Provided entries Block Start

(** Lines 110-116: the session boundary, every 78 bars. *)
Definition phase_session (i : Z) (st : LoopState) : LoopState :=
  if i mod 78 =? 0 then
    let orb_slice := iloc_slice df_full i (i + 3) in
    let fresh := (2 <=? length orb_slice)%nat in
    {| risk_mgr := RM.reset_daily (risk_mgr st); account := account st;
       equity := equity st; ls_trades := ls_trades st;
       current_trade := current_trade st;
       trade_id_counter := trade_id_counter st;
       orb_high :=
         if fresh then column_max (map (fun r => high (bar r)) orb_slice)
         else orb_high st;
       orb_low :=
         if fresh then column_min (map (fun r => low (bar r)) orb_slice)
         else orb_low st;
       ls_signals_generated := ls_signals_generated st;
       ls_signals_filtered := ls_signals_filtered st |}
  else st.

Definition close_trade (ct : CurrentTrade) (r : ExitRecord) (exit_price : Q)
    (exit_reason : string) (exit_bar : Z) : TradeRecord :=
  {| tr_entry := ct; tr_exit_price := exit_price;
     tr_exit_reason := exit_reason; tr_pnl := x_net_pnl r;
     tr_gross_pnl := x_gross_pnl r; tr_commission := x_commission r;
     tr_exit_bar := exit_bar; tr_bars_held := exit_bar - ct_entry_bar ct |}.

(** Lines 119-141: exit check for the open trade.  The zero dictionary of an
    unknown id has no ["gross_pnl"] key, so reading it raises. *)
Definition phase_exit (i : Z) (row : EnrichedBar) (st : LoopState)
  : res LoopState :=
  match current_trade st with
  | None => Ok st
  | Some ct =>
    let '(exit_check, rm1) :=
      RM.check_exit_conditions (risk_mgr st) (ct_id ct)
        (high (bar row)) (low (bar row)) (close (bar row)) in
    match exit_check with
    | None => Ok (set_risk_mgr rm1 st)
    | Some (exit_price, exit_reason) =>
      let '(result_info, rm2) :=
        RM.process_exit rm1 (ct_id ct) exit_price exit_reason in
      match result_info with
      | ExitUnknown => Raise KeyError
      | ExitDone r =>
        Ok {| risk_mgr := rm2; account := (account st + x_net_pnl r)%Q;
              equity := equity st;
              ls_trades :=
                ls_trades st ++ [close_trade ct r exit_price exit_reason i];
              current_trade := None;
              trade_id_counter := trade_id_counter st;
              orb_high := orb_high st; orb_low := orb_low st;
              ls_signals_generated := ls_signals_generated st;
              ls_signals_filtered := ls_signals_filtered st |}
      end
    end
  end.

(** Lines 149-156: dispatch on the strategy mode; the combined mode keeps the
    first proposal unless the second is strictly more confident. *)
Definition select_signal (st : LoopState) (i : Z) : option TradeSignal :=
  if String.eqb (strategy_mode cfg) "hybrid1" then
    generate_signal_hybrid1 df_full cfg i
  else if String.eqb (strategy_mode cfg) "hybrid2" then
    generate_signal_hybrid2 df_full cfg (orb_high st) (orb_low st) i
  else
    let sig1 := generate_signal_hybrid1 df_full cfg i in
    let sig2 := generate_signal_hybrid2 df_full cfg (orb_high st) (orb_low st) i in
    match sig1, sig2 with
    | Some s1, None => Some s1
    | Some s1, Some s2 =>
      if Qleb (confidence s2) (confidence s1) then Some s1 else Some s2
    | None, _ => sig2
    end.

(** Lines 144-193: entry for a flat book. *)
Definition phase_entry (i : Z) (st : LoopState) : LoopState :=
  match current_trade st with
  | Some _ => st
  | None =>
    let '((can, _), rm1) := RM.can_trade (risk_mgr st) in
    let st1 := set_risk_mgr rm1 st in
    if can && (test_start + 3 <? i) then
      match select_signal st1 i with
      | None => st1
      | Some sg =>
        if Signal_eqb (signal sg) FLAT then st1
        else
          let stop_dist := Qabs (sig_entry_price sg - sig_stop_loss sg) in
          let qty := RM.calculate_position_size rm1 stop_dist in
          if (0 <? qty) && Qleb (1 # 2) (confidence sg) then
            let slippage := (sig_entry_price sg * slippage_pct cfg)%Q in
            let adj_entry :=
              if Signal_eqb (signal sg) LONG
              then (sig_entry_price sg + slippage)%Q
              else (sig_entry_price sg - slippage)%Q in
            let id := trade_id_counter st + 1 in
            {| risk_mgr :=
                 RM.process_entry rm1 id (Signal_value (signal sg)) adj_entry
                   (sig_stop_loss sg) (sig_take_profit sg) qty (clock id);
               account := account st; equity := equity st;
               ls_trades := ls_trades st;
               current_trade :=
                 Some {| ct_id := id;
                         ct_direction := Signal_value (signal sg);
                         ct_entry_price := round2 adj_entry;
                         ct_stop_loss := sig_stop_loss sg;
                         ct_take_profit := sig_take_profit sg;
                         ct_quantity := qty; ct_strategy := strategy sg;
                         ct_reason := reason sg;
                         ct_confidence := confidence sg;
                         ct_entry_bar := i |};
               trade_id_counter := id;
               orb_high := orb_high st; orb_low := orb_low st;
               ls_signals_generated := ls_signals_generated st + 1;
               ls_signals_filtered := ls_signals_filtered st |}
          else
            {| risk_mgr := rm1; account := account st; equity := equity st;
               ls_trades := ls_trades st; current_trade := None;
               trade_id_counter := trade_id_counter st;
               orb_high := orb_high st; orb_low := orb_low st;
               ls_signals_generated := ls_signals_generated st + 1;
               ls_signals_filtered := ls_signals_filtered st + 1 |}
      end
    else st1
  end.

(** Line 195. *)
Definition phase_equity (st : LoopState) : LoopState :=
  {| risk_mgr := risk_mgr st; account := account st;
     equity := equity st ++ [account st]; ls_trades := ls_trades st;
     current_trade := current_trade st;
     trade_id_counter := trade_id_counter st; orb_high := orb_high st;
     orb_low := orb_low st; ls_signals_generated := ls_signals_generated st;
     ls_signals_filtered := ls_signals_filtered st |}.

(** One iteration of the loop: the states reached after each of its four
    parts, and the state it ends in (or the exception that aborts it). *)
Definition bar_step (i : Z) (st : LoopState) : list LoopState * res LoopState :=
  match iloc df_full i with
  | Raise e => ([], Raise e)
  | Ok row =>
    let s1 := phase_session i st in
    match phase_exit i row s1 with
    | Raise e => ([s1], Raise e)
    | Ok s2 =>
      let s3 := phase_entry i s2 in
      let s4 := phase_equity s3 in
      ([s1; s2; s3; s4], Ok s4)
    end
  end.

Fixpoint run_loop (idxs : list Z) (st : LoopState)
  : list LoopState * res LoopState :=
  match idxs with
  | [] => ([], Ok st)
  | i :: rest =>
    match bar_step i st with
    | (seen, Raise e) => (seen, Raise e)
    | (seen, Ok st') =>
      let '(seen', r) := run_loop rest st' in (seen ++ seen', r)
    end
  end.

(** Lines 198-213: a trade still open after the last bar is closed at the
    last close, and the balance is sampled once more. *)
Definition final_close (st : LoopState) : res LoopState :=
  match current_trade st with
  | None => Ok st
  | Some ct =>
    match iloc df_full (-1) with
    | Raise e => Raise e
    | Ok last_row =>
      let last_price := close (bar last_row) in
      let '(result_info, rm2) :=
        RM.process_exit (risk_mgr st) (ct_id ct) last_price "Session End" in
      match result_info with
      | ExitUnknown => Raise KeyError
      | ExitDone r =>
        let account' := (account st + x_net_pnl r)%Q in
        Ok {| risk_mgr := rm2; account := account';
              equity := equity st ++ [account'];
              ls_trades :=
                ls_trades st
                  ++ [close_trade ct r last_price "Session End"
                        (len df_full - 1)];
              current_trade := current_trade st;
              trade_id_counter := trade_id_counter st;
              orb_high := orb_high st; orb_low := orb_low st;
              ls_signals_generated := ls_signals_generated st;
              ls_signals_filtered := ls_signals_filtered st |}
      end
    end
  end.

Definition initial_state : LoopState :=
  {| risk_mgr := RM.init cfg; account := account_size cfg;
     equity := [account_size cfg]; ls_trades := []; current_trade := None;
     trade_id_counter := 0; orb_high := None; orb_low := None;
     ls_signals_generated := 0; ls_signals_filtered := 0 |}.

(** Lines 216-256. *)
Definition compute_metrics (walk_forward : bool) (in_sample_pct : Q)
    (st : LoopState) : Metrics :=
  let pnl := map tr_pnl (ls_trades st) in
  if (0 <? length (ls_trades st))%nat then
    MetricsSummary (len (ls_trades st))
      (len (List.filter (fun x => Qltb 0 x) pnl))
      (len (List.filter (fun x => Qleb x 0) pnl))
      (calculate_win_rate pnl) (calculate_avg_rr pnl)
      (round2 (account st - account_size cfg)) (round2 (account st))
      walk_forward (if walk_forward then in_sample_pct else 1%Q)
  else
    MetricsNoTrades
      "No trades generated. Try adjusting parameters or using more data."
      walk_forward.

(** The loop, the closing of a leftover trade and the result object, with
    every state passed through on the way. *)
Definition run_from_start (walk_forward : bool) (in_sample_pct : Q)
  : list LoopState * res BacktestResult :=
  match run_loop (py_range test_start (len df_full)) initial_state with
  | (seen, Raise e) => (initial_state :: seen, Raise e)
  | (seen, Ok st) =>
    match final_close st with
    | Raise e => (initial_state :: seen, Raise e)
    | Ok st' =>
      (initial_state :: seen ++ [st'],
       Ok {| trades := ls_trades st'; equity_curve := equity st';
             daily_returns := []; metrics := compute_metrics walk_forward
                                               in_sample_pct st';
             signals_generated := ls_signals_generated st';
             signals_filtered := ls_signals_filtered st' |})
    end
  end.

End Backtest.

Section RunBacktest.

Variable compute_indicators : list Bar → StrategyConfig → list EnrichedBar.
Variable generate_signal_hybrid1 :
  list EnrichedBar → StrategyConfig → Z → option TradeSignal.
Variable generate_signal_hybrid2 :
  list EnrichedBar → StrategyConfig → option Q → option Q → Z
  → option TradeSignal.
Variable clock : Z → string.

(** Lines 86-94: where the evaluated bars begin. *)
Definition start_index (df : list Bar) (cfg : StrategyConfig)
    (walk_forward : bool) (in_sample_pct : Q) : Z :=
  if walk_forward then py_int (inject_Z (len df) * in_sample_pct)
  else trend_ema_period cfg + 5.

Definition insufficient_data : BacktestResult :=
  {| trades := []; equity_curve := []; daily_returns := [];
     metrics := MetricsError "Insufficient data for backtest";
     signals_generated := 0; signals_filtered := 0 |}.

Provided entries Block End

Brief ▸
Across the data above, how many lines contain the string "clock"? Reply with the number and nothing else.

Task output ▸
2